Gli eventi prodigiosi dopo la sua morte
Eventi straordinari, prodigi e miracoli, davvero innumerevoli, sono attribuiti alla sua intercessione. Tutto è conservato nell’apposito registro del convento di Annaya, dove riposa il corpo del santo. Nel 1950, monaci e fedeli videro che dal muro del sepolcro stillava un liquido viscido. Supponendo un’infiltrazione d’acqua, il 25 febbraio, davanti a tutta la comunità monastica, fu riaperto il sepolcro: la bara era intatta, il corpo era ancora morbido e conservava la temperatura dei corpi viventi. Il superiore con un amitto asciugò il sudore rossastro dal viso di padre Charbel: il volto rimase impresso sul panno.
Sempre nel 1950, il 22 aprile, le autorità religiose, con una apposita commissione di tre noti medici, riaprirono la cassa e stabilirono che il liquido emanato dal corpo era lo stesso di quello analizzato nel 1899 e nel 1927.
All’esterno, la folla, composta anche da persone non cattoliche e non cristiane, implorava con preghiere la guarigione di infermi lì portati da parenti e fedeli. Molte guarigioni istantanee ebbero luogo in quell’occasione.

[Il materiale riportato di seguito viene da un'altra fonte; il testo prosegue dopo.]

Definition IS_SUBNET (ip net mask : bytes) : bool :=
  Z.land (load ip) (load mask) =? load net.
Definition IS_BROADCAST (ip net mask : bytes) : bool :=
  Z.lor (load net) (u32 (Z.lnot (load mask))) =? load ip.
End net.

Definition LMIN (a b : Z) : Z := if a <? b then a else b.
Definition LABS (x : Z) : Z := if x <? 0 then - x else x.

(** A copy between objects given by their parts. *)
Lemma memcpy_app tail rest p d q :
  zlen d <= zlen rest ->
  memcpy (tail ++ rest) (zlen tail) (p ++ d ++ q) (zlen p) (zlen d) =
    Some (tail ++ d ++ drop (length d) rest).
Proof.
  intros Hd. unfold memcpy. rewrite mem_get_Some by zlia.
  rewrite !to_nat_zlen, drop_app_length, take_app_length. cbn [mbind option_bind].
  rewrite mem_put_Some by zlia.
  by rewrite to_nat_zlen, take_app_length, <- drop_drop, drop_app_length.
Qed.

(** ** Digits *)

Lemma length_le_bytes n x : length (le_bytes n x) = n.
Proof. revert x; induction n; intros; simpl; auto. Qed.

Lemma le_bytes_is_bytes n x : is_bytes (le_bytes n x).
Proof.
  revert x; induction n as [|n IH]; intros x; constructor; [|apply IH].
  apply Z.mod_pos_bound; lia.
Qed.

Lemma le_val_bytes n x : le_val (le_bytes n x) = x mod 256 ^ Z.of_nat n.
Proof.
  revert x; induction n as [|n IH]; intros x; simpl.
  - by rewrite Z.mod_1_r.
  - rewrite IH. rewrite Nat2Z.inj_succ, Z.pow_succ_r by lia.
    rewrite Z.rem_mul_r by lia. lia.
Qed.

Lemma le_val_range l : is_bytes l -> 0 <= le_val l < 256 ^ zlen l.
Proof.
  induction 1 as [|b l Hb Hl IH]; simpl; [done|]. unfold is_u8 in Hb.
  rewrite zlen_cons, Z.pow_add_r by (pose proof (zlen_nonneg l); lia). lia.
Qed.

Lemma le_bytes_val l : is_bytes l -> le_bytes (length l) (le_val l) = l.
Proof.
  induction 1 as [|b l Hb Hl IH]; simpl; [done|]. unfold is_u8 in Hb.
  rewrite (Z.mul_comm 256), Z.mod_add, Z.mod_small by lia.
  rewrite Z.div_add, Z.div_small by lia. by rewrite Z.add_0_l, IH.
Qed.

Lemma le_val_inj l k :
  is_bytes l -> is_bytes k -> length l = length k -> le_val l = le_val k -> l = k.
Proof. intros Hl Hk E Hv. by rewrite <- (le_bytes_val l), <- (le_bytes_val k), E, Hv. Qed.

(** Bytewise reading of the bitwise connectives on little-endian numbers. *)
Lemma le_val_bitop (f : Z -> Z -> Z) l k :
  f 0 0 = 0 ->
  (forall a b x y, is_u8 a -> is_u8 b -> 0 <= x -> 0 <= y ->
     f (a + 256 * x) (b + 256 * y) = f a b + 256 * f x y) ->
  is_bytes l -> is_bytes k -> length l = length k ->
  f (le_val l) (le_val k) = le_val (zip_with f l k).
Proof.
  intros H0 Hf Hl. revert k. induction Hl as [|a l Ha Hl IH]; intros [|b k] Hk E; simplify_eq/=;
    [done|]. apply Forall_cons in Hk as [Hb Hk].
  rewrite Hf; [by rewrite IH|done|done| |]; apply le_val_range; done.
Qed.

(** ** Network order does not depend on the host *)

Section network_order.
Context `{Host}.

Lemma load_store n x : load (store n x) = x mod 256 ^ Z.of_nat n.
Proof.
  unfold load, store. destruct host_endian; [apply le_val_bytes|].
  rewrite reverse_involutive. apply le_val_bytes.
Qed.

Lemma store_load l : is_bytes l -> store (length l) (load l) = l.
Proof.
  intros Hl. unfold load, store. destruct host_endian; [by apply le_bytes_val|].
  rewrite <- length_reverse, le_bytes_val; [apply reverse_involutive|].
  unfold is_bytes. by rewrite Forall_reverse.
Qed.

Lemma length_store n x : length (store n x) = n.
Proof.
  unfold store; destruct host_endian; rewrite ?length_reverse; apply length_le_bytes.
Qed.

Lemma store_is_bytes n x : is_bytes (store n x).
Proof.
  unfold store; destruct host_endian; [|unfold is_bytes; rewrite Forall_reverse];
    apply le_bytes_is_bytes.
Qed.

(** Each [badvpn_reverseN] reverses the object representation. *)
Lemma badvpn_reverse16_spec x : badvpn_reverse16 x = load (reverse (store 2 x)).
Proof. unfold badvpn_reverse16, store; destruct host_endian; reflexivity. Qed.
Lemma badvpn_reverse32_spec x : badvpn_reverse32 x = load (reverse (store 4 x)).
Proof. unfold badvpn_reverse32, store; destruct host_endian; reflexivity. Qed.
Lemma badvpn_reverse64_spec x : badvpn_reverse64 x = load (reverse (store 8 x)).
Proof. unfold badvpn_reverse64, store; destruct host_endian; reflexivity. Qed.

(** The conversion an [hton] of width [n] makes, on either host. *)
Definition hton_of (n : nat) (x : Z) : Z :=
  match host_endian with LittleEndian => load (reverse (store n x)) | BigEndian => x end.

Lemma store_hton_of n x : store n (hton_of n x) = reverse (le_bytes n x).
Proof.
  unfold hton_of. destruct host_endian eqn:E.
  - replace n with (length (reverse (store n x))) at 1 by
      by rewrite length_reverse, length_store.
    rewrite store_load; [|unfold is_bytes; rewrite Forall_reverse; apply store_is_bytes].
    unfold store. by rewrite E.
  - unfold store. by rewrite E.
Qed.

Lemma hton_of_load l : is_bytes l -> hton_of (length l) (load l) = le_val (reverse l).
Proof.
  intros Hl. unfold hton_of. destruct host_endian eqn:E; unfold load, store; rewrite !E; [|done].
  by rewrite le_bytes_val.
Qed.

Lemma hton16_of x : hton16 x = hton_of 2 x.
Proof. unfold hton16, hton_of. by rewrite badvpn_reverse16_spec. Qed.
Lemma hton32_of x : hton32 x = hton_of 4 x.
Proof. unfold hton32, hton_of. by rewrite badvpn_reverse32_spec. Qed.
Lemma hton64_of x : hton64 x = hton_of 8 x.
Proof. unfold hton64, hton_of. by rewrite badvpn_reverse64_spec. Qed.

Lemma hton_of_involutive n x : 0 <= x < 256 ^ Z.of_nat n -> hton_of n (hton_of n x) = x.
Proof.
  intros Hx. pose proof (store_is_bytes n (hton_of n x)) as Hb.
  assert (Hl : length (store n (hton_of n x)) = n) by apply length_store.
  assert (Hr : 0 <= hton_of n x < 256 ^ Z.of_nat n).
  { unfold hton_of. destruct host_endian eqn:E; [|done].
    unfold load. rewrite E.
    pose proof (le_val_range (reverse (store n x))) as Hv.
    unfold zlen in Hv. rewrite length_reverse, length_store in Hv. apply Hv.
    unfold is_bytes. rewrite Forall_reverse. apply store_is_bytes. }
  transitivity (hton_of n (load (store n (hton_of n x)))).
  { by rewrite load_store, Z.mod_small. }
  rewrite <- Hl at 1. rewrite hton_of_load by done.
  rewrite store_hton_of, reverse_involutive, le_val_bytes. by rewrite Z.mod_small.
Qed.

Lemma store_htons v : is_u16 v -> store 2 (htons v) = [v / 256; v mod 256].
Proof.
  intros Hv. unfold htons, is_u16 in *. rewrite hton16_of, store_hton_of. simpl.
  rewrite reverse_cons, reverse_singleton; simpl. f_equal. apply Z.mod_small.
  split; [apply Z.div_pos; lia|apply Z.div_lt_upper_bound; lia].
Qed.

Lemma htons_load a b : is_u8 a -> is_u8 b -> htons (load [a; b]) = a * 256 + b.
Proof.
  intros Ha Hb. unfold htons. rewrite hton16_of. change 2%nat with (length [a; b]).
  rewrite hton_of_load by (repeat constructor; apply Ha || apply Hb).
  rewrite reverse_cons, reverse_singleton; simpl. lia.
Qed.

Lemma load_single a : load [a] = a.
Proof. unfold load; destruct host_endian; simpl; rewrite ?reverse_singleton; simpl; lia. Qed.

Lemma store_single v : is_u8 v -> store 1 v = [v].
Proof.
  intros Hv. unfold store; destruct host_endian; simpl; rewrite ?reverse_singleton;
    by rewrite Z.mod_small.
Qed.
End network_order.

(** ** The access macros, in wire terms *)

Section net_facts.
Context `{Host}.

Lemma READ_NET8_eq p o : READ_NET8 p o = b ← mem_get p o 1; head b.
Proof.
  unfold READ_NET8. destruct (mem_get p o 1) as [l|] eqn:E; [|done]. simpl.
  apply mem_get_zlen in E. destruct l as [|a [|? ?]]; zlens; try lia.
  - simpl. by rewrite load_single.
  - pose proof (zlen_nonneg l). lia.
Qed.

(** A 16-bit load is big-endian on either host. *)
Lemma READ_NET16_get p o a b :
  is_u8 a -> is_u8 b -> mem_get p o 2 = Some [a; b] -> READ_NET16 p o = Some (a * 256 + b).
Proof. intros Ha Hb E. unfold READ_NET16. rewrite E. simpl. by rewrite htons_load. Qed.

Lemma WRITE_NET16_put p o v :
  WRITE_NET16 p o v = mem_put p o [u16 v / 256; u16 v mod 256].
Proof. unfold WRITE_NET16. rewrite store_htons; [done|apply u16_range]. Qed.

Lemma WRITE_NET8_put p o v : WRITE_NET8 p o v = mem_put p o [u8 v].
Proof. unfold WRITE_NET8. rewrite store_single; [done|apply u8_range]. Qed.

(** Loads inside an object succeed and have the width they should. *)
Lemma mem_get_total p o n :
  is_bytes p -> 0 <= o -> 0 <= n -> o + n <= zlen p ->
  exists l, mem_get p o n = Some l /\ length l = Z.to_nat n /\ is_bytes l.
Proof.
  intros Hb Ho Hn Hon. rewrite mem_get_Some by lia. eexists. split; [done|]. split.
  - rewrite length_take, length_drop. unfold zlen in Hon. lia.
  - by apply Forall_take, Forall_drop.
Qed.
Lemma READ_NET16_total p o :
  is_bytes p -> 0 <= o -> o + 2 <= zlen p -> exists v, READ_NET16 p o = Some v /\ is_u16 v.
Proof.
  intros Hb Ho Ho2. destruct (mem_get_total p o 2) as (l & E & El & Bl); [done|lia..|].
  destruct l as [|a [|b [|]]]; try discriminate El.
  apply Forall_cons in Bl as [Ha [Hb' _]%Forall_cons].
  exists (a * 256 + b). split; [by apply READ_NET16_get|]. unfold is_u8, is_u16 in *. lia.
Qed.
Lemma READ_NET8_total p o :
  is_bytes p -> 0 <= o -> o + 1 <= zlen p -> exists v, READ_NET8 p o = Some v /\ is_u8 v.
Proof.
  intros Hb Ho Ho2. destruct (mem_get_total p o 1) as (l & E & El & Bl); [done|lia..|].
  destruct l as [|a [|]]; try discriminate El. apply Forall_cons in Bl as [Ha _].
  exists a. rewrite READ_NET8_eq, E. done.
Qed.

Lemma land_digits a b x y :
  is_u8 a -> is_u8 b -> 0 <= x -> 0 <= y ->
  Z.land (a + 256 * x) (b + 256 * y) = Z.land a b + 256 * Z.land x y.
Proof.
  unfold is_u8. intros.
  rewrite (Z.div_mod (Z.land (a + 256 * x) (b + 256 * y)) 256), Z.add_comm by lia. f_equal.
  - change 256 with (2 ^ 8). rewrite <- Z.land_ones by lia.
    replace (Z.ones 8) with (Z.land (Z.ones 8) (Z.ones 8)) by apply Z.land_diag.
    rewrite Z.land_assoc, <- (Z.land_assoc _ (b + _)), (Z.land_comm (b + _)), Z.land_assoc,
      <- (Z.land_assoc _ (b + _)), !Z.land_ones by lia.
    rewrite !(Z.mul_comm (2 ^ 8)), !Z.mod_add, !Z.mod_small by lia. done.
  - f_equal. change 256 with (2 ^ 8). rewrite <- Z.shiftr_div_pow2, Z.shiftr_land,
      !Z.shiftr_div_pow2, !(Z.mul_comm (2 ^ 8)), !Z.div_add, !Z.div_small by lia. done.
Qed.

Un altro miracoloso episodio è quello che riguarda la sua stessa immagine impressa in una fotografia degli anni ‘50. Il volto di quell’istantanea è ben impresso nella memoria di moltissimi fedeli: gli occhi rivolti in basso; il viso dolce incorniciato da un’austera barba bianca e un semplice cappuccio da frate. Tutta la sua immagine è lucente di Dio. Ma da dove proviene questa fotografia così famosa? Dobbiamo fare un salto nel tempo, per scoprirlo. Era l’8 maggio 1950: la data coincideva con quella della nascita, mezzo secolo dopo la sua morte. Quattro missionari maroniti scattarono una foto di gruppo insieme al custode presso la sua tomba. Durante lo sviluppo apparve un sesto personaggio, un monaco dalla barba bianca, a mezzo busto, con il cappuccio e gli occhi abbassati. Non vi era alcun fotomontaggio e i monaci più anziani riconobbero in quel volto san Charbel, con i tratti degli ultimi suoi giorni di vita.